Now that getBuilder() is gone, stash an ASTContext into root
PotentialArchetypes instead of a GenericSignatureBuilder. This eliminates
some ickiness where we had to re-root potential archetypes when moving a
GenericSignatureBuilder.
Refactor the interfaces that involve “walking” a requirement source
(e.g., minimization, computation of the affected type, etc.) to rely
only on interface types and not potential archetypes.
We're now getting the right set of potential archetypes, so this hack is
just extraneous work. Reduces the number of lookups into the
equivalence class nested type cache by ~24%, but only improves
type-checking performance of the standard library by ~3%.
We want to delay the realization of potential archetypes as late as
possible; for layout constraints, push realization of potential archetypes
down past the point where we know whether we’re learning anything new
about the equivalence class.
No functionality change, yet.
Any potential archetype with the lowest depth in the equivalence class
will do when we're resolving for equivalence classes, so keep the
lowest-depth potential archetype handy.
Teach GenericSignatureBuilder::resolveEquivalenceClass() to perform
resolution of a type into a dependent type and its equivalence class
without realizing that potential archetype. Improves type-checking
time for the standard library by ~6%.
We want to be able to resolve a type to a particular known equivalence class
without realizing the corresponding potential archetype.
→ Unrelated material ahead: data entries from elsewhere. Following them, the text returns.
Lemma CreateTick_in_range (id ms : Z) (s : TimerState) :
  valid_timer_id id ->
  CreateTick SIGRTMIN id ms s =
    (EOK, install SIGRTMIN id (periodic ms) (after_delete id s)).
Proof.
  intros Hid. unfold CreateTick. rewrite id_guard_true by assumption.
  unfold install, after_delete, periodic, bind, timers_get. simpl.
  destruct (negb (default 0 (timers s !! Z.to_nat id) =? 0)).
  - destruct (DeleteTimer id s) as [r s1]. simpl.
    destruct (os_timer_create _ _ id s1) as [r2 s2]. simpl.
    destruct (os_timer_settime _ 0 _ s2) as [r3 s3]. reflexivity.
  - unfold ret at 1.
    destruct (os_timer_create _ _ id s) as [r2 s2]. simpl.
    destruct (os_timer_settime _ 0 _ s2) as [r3 s3]. reflexivity.
Qed.

Lemma calls_install (id : Z) (its : itimerspec) (s : TimerState) :
  exists t,
    calls (install SIGRTMIN id its s) =
      calls s ++
        [Call_timer_create CLOCK_REALTIME
           (mkSigevent SIGEV_SIGNAL (TIMER_NOTIFICATION SIGRTMIN) id);
         Call_timer_settime t 0 its].
Proof.
  unfold install, os_timer_create, os_timer_settime.
  destruct (timer_create _ _ _ (os s)) as [[rc t] o]. simpl.
  destruct (timer_settime _ 0 its o) as [rc2 o2]. simpl.
  eexists. rewrite <- app_assoc. reflexivity.
Qed.


(** With nothing live in the slot no timer is deleted. *)
Lemma after_delete_empty_slot (id : Z) (s : TimerState) :
  default 0 (timers s !! Z.to_nat id) = 0 -> after_delete id s = s.
Proof. intros Hz. unfold after_delete. rewrite Hz. reflexivity. Qed.

Lemma after_delete_live_slot (id t : Z) (s : TimerState) :
  timers s !! Z.to_nat id = Some t -> t <> 0 ->
  after_delete id s = (DeleteTimer id s).2.
Proof.
  intros Hs Ht. unfold after_delete. rewrite Hs. simpl.
  destruct (Z.eqb_spec t 0); [contradiction | reflexivity].
Qed.

(** C4: [CreateTimer], [CreateTick] and [DeleteTimer] return [ENOENT]
    exactly when the timer id is outside [1, 254]; inside the range the
    not-found branch is never taken.  [DeleteTimer] passes on the error
    number of a failed [timer_delete], which POSIX documents as [EINVAL];
    the hypothesis says that it is not [ENOENT]. *)
Theorem C4_not_found_iff_id_out_of_range (id ms : Z) (s : TimerState) :
  (forall t o, (timer_delete t o).1 <> 0 ->
               errno (timer_delete t o).2 <> ENOENT) ->
  ((CreateTimer SIGRTMIN id ms s).1 = ENOENT <-> ~ (1 <= id <= 254)) /\
  ((CreateTick SIGRTMIN id ms s).1 = ENOENT <-> ~ (1 <= id <= 254)) /\
  ((DeleteTimer id s).1 = ENOENT <-> ~ (1 <= id <= 254)).
Proof.
  intros Herrno. fold (valid_timer_id id).
  destruct (valid_timer_id_dec id) as [Hin | Hout].
  - rewrite CreateTimer_in_range, CreateTick_in_range,
      DeleteTimer_in_range by assumption.
    cbn [fst]. repeat split; intros Hr; try contradiction;
      try discriminate Hr.
    destruct (Z.eqb_spec (timer_delete (default 0 (timers s !! Z.to_nat id))
                            (os s)).1 0) as [Hrc | Hrc].
    + discriminate Hr.
    + apply Herrno in Hrc. contradiction.
  - rewrite CreateTimer_out_of_range, CreateTick_out_of_range,
      DeleteTimer_out_of_range by assumption.
    cbn [fst]. repeat split; auto.
Qed.

(** C5: for an id in [1, 254] whose slot holds a live timer [t] (a
    nonzero entry), [CreateTimer] and [CreateTick] first run
    [DeleteTimer] on the same id, which calls [timer_delete] on [t], and
    only then call [timer_create] on the slot and [timer_settime]. *)
Theorem C5_create_deletes_live_timer_first
    (id ms t : Z) (s : TimerState) :
  1 <= id <= 254 ->
  timers s !! Z.to_nat id = Some t -> t <> 0 ->
  let te := mkSigevent SIGEV_SIGNAL (TIMER_NOTIFICATION SIGRTMIN) id in
  (CreateTimer SIGRTMIN id ms s).2
    = install SIGRTMIN id (one_shot ms) (DeleteTimer id s).2 /\
  (CreateTick SIGRTMIN id ms s).2
    = install SIGRTMIN id (periodic ms) (DeleteTimer id s).2 /\
  calls (DeleteTimer id s).2 = calls s ++ [Call_timer_delete t] /\
  (exists t',
      calls (CreateTimer SIGRTMIN id ms s).2
        = calls s ++ [Call_timer_delete t;
                      Call_timer_create CLOCK_REALTIME te;
                      Call_timer_settime t' 0 (one_shot ms)]) /\
  (exists t',
      calls (CreateTick SIGRTMIN id ms s).2
        = calls s ++ [Call_timer_delete t;
                      Call_timer_create CLOCK_REALTIME te;
                      Call_timer_settime t' 0 (periodic ms)]).
Proof.
  intros Hid Hslot Ht te. fold (valid_timer_id id) in Hid.
  rewrite CreateTimer_in_range, CreateTick_in_range by assumption.
  rewrite (after_delete_live_slot id t s Hslot Ht). cbn [snd].
  assert (Hdel : calls (DeleteTimer id s).2
                 = calls s ++ [Call_timer_delete t]).
  { rewrite DeleteTimer_in_range by assumption. cbn [snd calls].
    rewrite Hslot. reflexivity. }
  repeat split; try assumption.
  - destruct (calls_install id (one_shot ms) (DeleteTimer id s).2)
      as [t' Hc].
    exists t'. rewrite Hc, Hdel, <- app_assoc. reflexivity.
  - destruct (calls_install id (periodic ms) (DeleteTimer id s).2)
      as [t' Hc].
    exists t'. rewrite Hc, Hdel, <- app_assoc. reflexivity.
Qed.

(** C10: for an id in [1, 254] and any interval, [CreateTimer] and
    [CreateTick] return [EOK] whatever [timer_create] and
    [timer_settime] return: the statement holds for every behaviour of
    the operating system. *)
Theorem C10_create_returns_EOK_unconditionally
    (id ms : Z) (s : TimerState) :
  1 <= id <= 254 ->
  (CreateTimer SIGRTMIN id ms s).1 = EOK /\
  (CreateTick SIGRTMIN id ms s).1 = EOK.
Proof.
  intros Hid. fold (valid_timer_id id) in Hid.
  rewrite CreateTimer_in_range, CreateTick_in_range by assumption.
  split; reflexivity.
Qed.

End timer_properties.

(** Runs of timer.c on the two timer services. *)

Lemma posix_timer_delete_errno (t : Z) (o : posix_timers) :
  (timer_delete t o).1 <> 0 -> errno (timer_delete t o).2 <> ENOENT.
Proof.
  simpl. destruct (is_live t o); simpl; intros Hrc.
  - contradiction.
  - discriminate.
Qed.

Lemma C4_witness :
  ((CreateTimer 34 255 1000 timer_state0).1 = ENOENT <-> ~ (1 <= 255 <= 254)) /\
  ((CreateTick 34 255 1000 timer_state0).1 = ENOENT <-> ~ (1 <= 255 <= 254)) /\
  ((DeleteTimer 255 timer_state0).1 = ENOENT <-> ~ (1 <= 255 <= 254)).
Proof.
  apply (C4_not_found_iff_id_out_of_range 34 255 1000 timer_state0).
  exact posix_timer_delete_errno.
Defined.

(** A second creation on slot 3 deletes the timer of the first. *)
Example timer_state1_slot : timers timer_state1 !! 3%nat = Some 1.
Proof. reflexivity. Qed.

Example timer_state1_calls :
  calls (CreateTick 34 3 250 timer_state1).2 =
    [Call_timer_create CLOCK_REALTIME (mkSigevent SIGEV_SIGNAL 39 3);
     Call_timer_settime 1 0 (mkItimerspec (mkTimespec 0 0) (mkTimespec 1 0));
     Call_timer_delete 1;
     Call_timer_create CLOCK_REALTIME (mkSigevent SIGEV_SIGNAL 39 3);
     Call_timer_settime 2 0
       (mkItimerspec (mkTimespec 0 250000000) (mkTimespec 0 250000000))].
Proof. reflexivity. Qed.
(** X20: a second sweep of lapsed reservations at the same instant finds
    nothing and changes nothing, the audit log included, and the sweep does
    not change which volumes [list_reserved_volumes] reports. *)
Theorem cleanup_expired_reservations_idempotent (now : Z) (s : TMSSystem.t) :
  let r := TMSSystem.cleanup_expired_reservations now s in
  TMSSystem.cleanup_expired_reservations now r.2 = (0%N, r.2)
  ∧ TMSSystem.list_reserved_volumes now r.2
    = TMSSystem.list_reserved_volumes now s.
Proof.
  intros r.
  pose proof (cleanup_expired_reservations_volumes now s) as Hvol.
  fold r in Hvol. split.
  - unfold TMSSystem.cleanup_expired_reservations at 1.
    rewrite filter_none.
    2:{ apply Forall_forall. intros [k v] Hkv%elem_of_sorted_entries.
        rewrite Hvol, lookup_fmap in Hkv.
        destruct (TMSSystem.volumes_ s !! k) as [v0|]; [|done].
        injection Hkv as <-. simpl. by rewrite swept_not_lapsed. }
    simpl. f_equal.
    change (TMSSystem.set_volumes (swept now <$> TMSSystem.volumes_ r.2) r.2
            = r.2).
    rewrite Hvol, fmap_idempotent.
    + rewrite <- Hvol. apply set_volumes_same.
    + intros v. unfold swept at 1. by rewrite swept_not_lapsed.
  - unfold TMSSystem.list_reserved_volumes.
    rewrite Hvol, sorted_entries_fmap.
    induction (sorted_entries (TMSSystem.volumes_ s)) as [|[k v] es IH];
      [done|].
    rewrite fmap_cons, !filter_cons. simpl. rewrite swept_is_reserved.
    destruct (TapeVolume.is_reserved now v) eqn:Hres.
    + rewrite !decide_True by done. rewrite !fmap_cons. simpl.
      by rewrite swept_reserved, IH.
    + rewrite !decide_False by done. apply IH.
Qed.

(** ** Scratch pool listings *)

Section scratch_pool.
(** C7: the reference block of the Perplexity workflows has exactly five
    numbered entries when there are more than five search results and
    exactly as many entries as results otherwise; the entry at position
    [i] is the line of the result at position [i], numbered [i + 1]; and
    when there is a result the final text ends with the heading followed
    by these entries, one per line group. *)
Theorem C7_reference_cap (pf : Platform) (results : list SearchResult) :
  (5 < length results -> length (Perplexity.reference_entries pf results) = 5) /\
  (length results <= 5 ->
   length (Perplexity.reference_entries pf results) = length results) /\
  (forall i r,
     i < 5 -> nth_error results i = Some r ->
     nth_error (Perplexity.reference_entries pf results) i
     = Some (Perplexity.reference_line pf i r) /\
     startsWith (Perplexity.reference_line pf i r) (of_nat (i + 1) ++ js ". ") = true) /\
  (0 < length results ->
   forall text, exists before,
     Perplexity.finalText_of pf text (Perplexity.referencesText_of pf results)
     = before ++ Perplexity.REFERENCES_HEADING ++ nl
       ++ join nl (Perplexity.reference_entries pf results)).
Proof.
  assert (Hlen : length (Perplexity.reference_entries pf results)
                 = Nat.min 5 (length results)).
  { unfold Perplexity.reference_entries, mapi, MAX_REFERENCES.
    now rewrite mapi_from_length, length_firstn. }
  split; [intros H; rewrite Hlen; lia|].
  split; [intros H; rewrite Hlen; lia|].
  split.
  - intros i r Hi Hr. split.
    + unfold Perplexity.reference_entries, mapi, MAX_REFERENCES.
      rewrite mapi_from_nth, nth_error_firstn.
      destruct (Nat.ltb_spec i 5); [|lia]. now rewrite Hr.
    + unfold Perplexity.reference_line. cbn zeta.
      rewrite (app_assoc (of_nat (i + 1)) (js ". ")). apply startsWith_app.
  - intros H text. destruct (referencesText_truthy pf results H) as [Heq Ht].
    destruct (finalText_with_references pf text _ Ht) as [before Hb].
    exists before. now rewrite Hb, Heq.
Qed.
(* ===== verification/_CoqProject ===== *)
-Q . S2P
Prelude.v
Wp.v
Key.v
Core.v
Page.v
Superblock.v
Format.v
FormatLaws.v
Reference.v
Cache.v
Overlay.v
Tree.v
OverlayReads.v
TreeSearch.v
SplitRoom.v
TreeInsert.v
TreeValue.v
OverlayPages.v
TreeOps.v
TreeTxn.v
MemStore.v
TreeScan.v
TreeTheorems.v
DurableFile.v
CrashFile.v
Wal.v
WalFrames.v
WalReplay.v
WalRecovery.v
WalAppend.v
WalCrash.v
WalReset.v
WalSound.v
WalTheorems.v
StoreFile.v
Checker.v
Store.v
StoreSpec.v
StorePublish.v
StoreTxn.v
StoreNew.v
CheckerSpec.v
Redo.v
Recovery.v
Reopen.v
Durability.v
CheckpointFile.v
CheckpointSteps.v
Checkpoint.v
StoreTheorems.v
DurabilityTheorems.v
Service.v
Protocol.v
ProtocolLaws.v
ProtocolTheorems.v
Lockstep.v
ReadView.v
ReadViewLaws.v
ReadViewSpec.v
ReadViewLoad.v
Coordinator.v
CoordinatorSpec.v
CoordinatorSim.v
CoordinatorTheorems.v
Transport.v
TransportLaws.v
Client.v
ClientTheorems.v
Server.v
ServerTheorems.v
Tenant.v
TenantTheorems.v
Represent this in
ResolveResult, even though we're not using this state yet.
When we're only resolving the equivalence class in which a dependent type
occurs, always use the archetype anchor for the equivalence class to
find the equivalence class of the next nested type. This means that,
for example, determining the equivalence class of
C.SubSequence.SubSequence.SubSequence.SubSequence for a Collection C
will only resolve potential archetypes up to
C.SubSequence.SubSequence.
Not much benefit from this because the GenericSignatureBuilder itself
isn't using resolveEquivalenceClass() when expanding requirements.
Prior to the removal of the “lookup conformance function”, whenever
the type checker created a GenericSignatureBuilder, its lookup conformance
function would mark any referenced conformance as “used”. Do so now via
a LazyResolver callback, which fixes a regression in multi-file type
checking scenarios.
Now that the GenericSignatureBuilder is no longer sensitive to the input
module, stop uniquing the canonical GSBs based on that module. The main
win here is when deserializing a generic environment: we would end up
creating a canonical GSB in the module we deserialized and another
canonical GSB in the module in which it is used.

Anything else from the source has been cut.